Davies MedClinic’s fleet of 45 mobile covid-19 testing vehicles, capable of conducting 400,000 combined tests daily, paired with the Davies Passport App, have already deployed to businesses across the nation. The team now looks ahead to expand its fleet to 300 units to assist with a nationwide covid-19 vaccine roll-out once it is made available to the general public.

The San Antonio, Texas-based company has assembled a fleet of mobile covid-19 testing units of various sizes with the capacity to mobilize and administer painless antigen rapid tests, PCR tests, and antibody tests on site anywhere in the United States. They deliver the results and date of testing electronically to the patient, their employer, the CDC, and any other pertinent approved party through the Davies Passport App using a barcode and information provided by the patient. 

Results for rapid antigen tests are delivered in 15 minutes, while the PCR results take from 24 to 48 hours.
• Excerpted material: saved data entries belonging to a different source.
(** *** The pass over the validators (lines 240-394) *)

(** The state the loop carries: the counter [activeValidators] and what
    the main goroutine did so far. *)
Record LoopState : Type := mkState {
  activeValidators : Z;                         (* int *)
  trace : list Event
}.

Definition emit (e : Event) (st : LoopState) : LoopState :=
  mkState (activeValidators st) (trace st ++ [e]).

(** The shape shared by the three amount gauges: parse the printed
    amount, log on error, otherwise set the gauge to the value divided by
    [config.DenomCoefficient]. *)
Definition setScaled (printed : string) (failure : string) (address : string)
           (gauge : float64 L -> Sample) (st : LoopState) : LoopState :=
  match ParseFloat L printed with
  | None => emit (logAt ErrorLevel failure (Some address)) st
  | Some value => emit (EvSet (gauge (quo L value (DenomCoefficient config)))) st
  end.

(** Lines 243-314: commission, status, jailed and the three amounts. *)
Definition setPlainGauges (validator : Validator) (st : LoopState) : LoopState :=
  let address := OperatorAddress validator in
  let moniker := Moniker validator in
  let st :=
    match ParseFloat L (Dec_String L (CommissionRate validator)) with
    | None => emit (logAt ErrorLevel "Could not get commission" (Some address)) st
    | Some rate => emit (EvSet (Commission address moniker rate)) st
    end in
  let st := emit (EvSet (StatusCode address moniker
                                    (BondStatus_code (Status validator)))) st in
  let jailed := if Jailed validator then 1 else 0 in
  let st := emit (EvSet (JailedFlag address moniker jailed)) st in
  let st := setScaled (Int_String L (Tokens validator))
                      "Could not parse delegator tokens" address
                      (TokensAmount address moniker (Denom config)) st in
  let st := setScaled (Dec_String L (DelegatorShares validator))
                      "Could not parse delegator shares" address
                      (DelegatorSharesAmount address moniker (Denom config)) st in
  setScaled (Int_String L (MinSelfDelegation validator))
            "Could not parse validator min self delegation" address
            (MinSelfDelegationAmount address moniker (Denom config)) st.

(** Lines 316-330: unpack the public key and derive the consensus
    address.  Either failure is logged and the loop body goes on; the
    address is whatever [GetConsAddr] returned. *)
Definition derivePubKey (validator : Validator) (st : LoopState)
  : list byte * LoopState :=
  let address := OperatorAddress validator in
  let st :=
    if UnpackInterfaces L validator
    then emit (logAt ErrorLevel "Could not get unpack validator inferfaces"
                     (Some address)) st
    else st in
  let '(pubKey, failed) := GetConsAddr L validator in
  let st :=
    if failed
    then emit (logAt ErrorLevel "Could not get validator pubkey" (Some address)) st
    else st in
  (pubKey, st).

(** The zero value of [ValidatorSigningInfo]. *)
Definition zeroSigningInfo : ValidatorSigningInfo := mkSigningInfo "" 0.

(** Lines 332-341: the scan of the bulk signing infos; the first record
    whose address equals the key wins. *)
Fixpoint scanSigningInfos (key : string) (signingInfos : list ValidatorSigningInfo)
  : bool * ValidatorSigningInfo :=
  match signingInfos with
  | [] => (false, zeroSigningInfo)
  | signingInfoIterated :: rest =>
      if String.eqb key (Address signingInfoIterated)
      then (true, signingInfoIterated)
      else scanSigningInfos key rest
  end.

(** Lines 343-357: the single lookup when the scan found nothing.  [inl]
    is the [continue] of the error branch: the rest of the loop body is
    not run for this validator. *)
Definition fallbackLookup (validator : Validator) (key : string)
           (found : bool) (signingInfo : ValidatorSigningInfo) (st : LoopState)
  : LoopState + (bool * ValidatorSigningInfo * LoopState) :=
  if negb found then
    let st := emit (EvQuery (QSigningInfo key)) st in
    match SigningInfo up key with
    | Err =>
        inl (emit (logAt DebugLevel "Could not get signing info for validator"
                         (Some (OperatorAddress validator))) st)
    | Ok ValSigningInfo => inr (true, ValSigningInfo, st)
    end
  else inr (found, signingInfo, st).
The Passport App, which meets HIPAA standards, works across iOS, Android, and internet platforms enabling employers, airlines, dining and entertainment venues, churches, schools and universities, shopping malls, and anywhere else people congregate to maintain an accurate database of positivity rates as well as help keep the need for quarantining while awaiting test results to a minimum. Mobile testing is also a great way to keep a fast and accurate account of the positivity rate of employees, visitors, and residents in both nursing homes and jails and prisons, known to be hotspots.

Davies MedClinic’s fleet, which was recently featured on the docu-reality series “Built for Business,” is comprised of vehicles ranging from a 57-foot mega truck capable of housing a full testing command center to an 8-foot mini trailer. Each vehicle is temperature controlled, capable of rapid deployment, and can operate both as part of a mass testing team, or as a standalone. The partners are projecting a fleet of 300 such vehicles by 2021. 

The partners behind Davies MedClinic see mobile medical services as the future of community medicine, as these fleets can bridge the gap between over-crowded facilities with staff shortages and under-served communities far beyond the needs that the current pandemic has uncovered.